Pas mal du tout ce Zathura, suite avouée de Jumanji, objet rétro pour grands enfants nostalgiques de leurs fantasmes d’aventuriers domestiques. Rétro, car si Jon Favreau vise sans sourciller un public junior, son film s’inscrit dans la droite lignée du divertissement des années 80, époque bénie d’un artisanat enthousiaste et innocent conciliant la déconne des gadgets et la psychologie du kid. On pense bien sûr à Spielberg, Hughes ou Zemeckis, mais surtout au générique d’En route pour l’aventure, Fort Boyard pour marmots sponsorisé par Banga, dont Zathura est l’exacte prolongement. Le cocon familial d’un gamin s’y transformait en jungle à la Indiana Jones, la moquette du couloir se noyait dans une eau amazonienne où rodaient les mâchoires béantes d’un crocodile.
Ici, c’est peu ou prou la même chose. Deux bambins s’ennuient à mourir dans la nouvelle maison de Papa et dénichent dans la cave un jeu de société auquel ils s’essaient par désoeuvrement. Au premier coup de dé, le pavillon de banlieue flotte dans un cosmos hostile. Partie live, donc : des cartes jaunies préviennent des défis, robots et Aliens se bousculent au portillon. A l’image du jeu, la mécanique a pris de l’âge mais n’a aucune raison de se gripper. D’autant que Favreau, cinéaste appliqué à qui l’on doit les solides Love & sex et Elfe, ne faillit pas. De sa manière ouvrière de ne jamais décoller du scénario, de tout sacrifier au rythme et aux personnages, émerge un pragmatisme rassurant qui assure le déroulé de chaque noeud dramatique sans l’ombre d’une hésitation.

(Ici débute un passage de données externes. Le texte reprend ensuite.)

(** * next-mongo-connector: security validator and connection manager

    A shallow embedding of [src/connector.ts] (classes
    [MongoSecurityValidator] and [MongoConnectionManager]) together with the
    properties the specification states about them, and further properties
    read off the code.

    Data.
    - A JavaScript string is a [string]; its length is counted in characters
      of that type, which agrees with JavaScript on ASCII text.
    - A JavaScript number that the code uses as a bound or a time is a [Z]
      (the decimal text of a whole number is JavaScript's below 10^21).  The
      retry budget, which the code also compares for identity with a
      counter, is a [JsNumber], a whole number or one that is not whole.
      [NaN], being falsy where the code reads it, counts as an absent field;
      an infinite budget, under which the loop has no bound, is not
      represented.
    - An optional field or argument ([x?: T]) that the code reads is an
      [option T]: reading an absent key gives [undefined].  Where the code
      spreads an object, a key of that object is a [Key T]: absent, or
      present with a value or with [undefined].
    - The [Map] of the cache is a [gmap] from names to addresses of records;
      records, driver handles and promises live in heaps, so that what the
      code shares by reference is shared here by address.

    Control.
    - [throw], and the rejection of the promise of an [async] function, is a
      [Throw] completion; a function that can do neither has no such case.
    - A function of the manager is a transition of the process state [World].
      An [await] on the driver is answered by an oracle ([Driver], and the
      [close_failure] of a handle).  [connect] is given in two halves, before
      and after its [await], so that another call can run in between; their
      composition [connect] is a call that nothing interleaves with.
    - User callbacks are observers: the manager depends on them only through
      whether they return or throw.

    Outside the embedding.  The platform's [URL] constructor is an operation
    of the class [Platform], and every statement holds for every instance.
    [createSecureOptions] prepares the second argument of the driver's
    [createConnection]; it is given on its own, the driver being an oracle
    that is not asked about its options.  The probe of [healthCheck] is an
    oracle as well ([Pinger]).  Left out are the bodies of the event
    listeners, which run on later driver events, the functions that poll on
    a real-time timer ([waitForConnection], [batchHealthCheck]'s concurrent
    probes, the interval of [startConnectionMonitoring], of which one round
    is [check]) and the part of [connectMultiDb] after its calls of [connect]
    have started.  Of [index.ts], the functions that do more than forward to
    the manager are in [Index]. *)

From Stdlib Require Import ZArith String Ascii List Bool Lia.
From stdpp Require Import base option gmap strings list pretty.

Empathie certes, mais seulement avec le genre cinématographique : le film joue sans retenue avec le fantasme de la toy-house, mais la considère tout de même en colonne du temple du réalisme, en espace-temps dont le fonctionnement interne reste inchangé, systèmes déprimants (la cave, la grande sœur) comme systèmes douillets (l’opulence de victuailles du frigo, le moelleux des fauteuils). Ne pas se substituer aux enfants (qui jouent d’ailleurs comme des chaussettes, lapsus filmique ?), ni s’approprier leur délire, garder simplement la distance du conteur : telle est la force de Jon Favreau qui redouble d’intensité lorsqu’il puise ses séquences dans la routine du quotidien ou la jalousie réciproque des deux frères, qu’il exploite a maxima et en tire puissance comique, justesse dramatique et suspens huilé. Pas de doute, on tient là un petit maître.